For the individual bilingual, languages co-exist in his/her repertoire but, for the multilingual society, languages do in fact compete for registers, for power, for acceptability, for social status.

Kaplan & Baldauf (1997: 236)

People do not own languages; languages own people. Ruqaiya Hasan (2007) Conference on World Languages, City University of Hong Kong

The above statements – the first from the most comprehensive overview of language planning to date, the second from one of the world's leading proponents of language as a product of social life – serve as sober warnings to anyone tempted to believe that language is just another national resource manageable via top-down controls over supply and demand. Language is indeed a resource, as can be seen from the huge income that English language teaching and English medium education generate for many anglophone nations or by the explosion in Mandarin studies that has accompanied the rise of the Chinese economy. But it is a uniquely complex resource, bound up not only in economic possibilities but also in individual and group identity. Further, it crucially affects the way we approach problems, including language problems. We do not have to accept a strong version of the Whorf-Sapir theory on linguistic relativity to accept that our language acquisition constrains our access to information and shapes our preference for particular sociopolitical discourses. Thus it is no simple task to manipulate language to effect social change. And it is no easy matter to escape the hold our language repertoire has over us.

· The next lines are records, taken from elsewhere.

(** A task is woken exactly if its wait is over. *)
Lemma unblocked_task K0 K1 b K2 t c i e :
  kinv K0 → clocked K0 K1 → unblocked (var K1 xTickCount) K1 b K2 → table_ok (kmem K0) →
  tcbs K0 !! t = Some c → itm K0 (xStateListItem t) = Some i → itm K0 (xEventListItem t) = Some e →
  if decide (wait_left K0 t = Some 1) then
    itm K2 (xStateListItem t) = Some (set_home (ready (uxPriority c)) i) ∧
    itm K2 (xEventListItem t) = Some (set_home NULL e)
  else itm K2 (xStateListItem t) = Some i ∧ itm K2 (xEventListItem t) = Some e.
Proof.
  intros I Ck (_ & [T V W] & Hno & _) Htab Hc Hi He.
  pose proof (wait_due K0 K1 t i I Ck Htab Hi) as Hd.
  assert (itm K1 (xStateListItem t) = Some i ∧ itm K1 (xEventListItem t) = Some e) as [Hi1 He1]
    by by rewrite !(ck_itm _ _ Ck).
  assert (tcbs K1 !! t = Some c) as Hc1 by by rewrite (ck_tcbs _ _ Ck).
  specialize (W t c i e Hc1 Hi1 He1). case_decide as Hw; destruct W as [[E1 E2]|(D & E1 & E2)]; try done.
  - apply Hd in Hw as (j & Hj & Hh & Hv). assert (j = i) as -> by congruence.
    exfalso. specialize (Hno _ i E1). rewrite V in Hno by done. specialize (Hno Hh). lia.
  - exfalso. apply Hw, Hd. eauto.
Qed.

Lemma wait_left_same K K' t :
  itm K' (xStateListItem t) = itm K (xStateListItem t) →
  var K' pxDelayedTaskList = var K pxDelayedTaskList →
  var K' pxOverflowDelayedTaskList = var K pxOverflowDelayedTaskList →
  var K' xTickCount = var K xTickCount → wait_left K' t = wait_left K t.
Proof. unfold wait_left. by intros -> -> -> ->. Qed.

Visitors to Malaysia such as myself – brought up in a mainly monolingual environment and struggling to pick up other languages in years well beyond the much debated ‘critical age of acquisition’ – cannot fail to be impressed by the ease with which locals mix and switch codes with each other, seeming to know by instinct which language to start with for politeness and which to change to for eliciting information or negotiating a deal. But scratch below the surface and we begin to uncover layers of complexity that belie the ease with which multilingualism appears to be maintained.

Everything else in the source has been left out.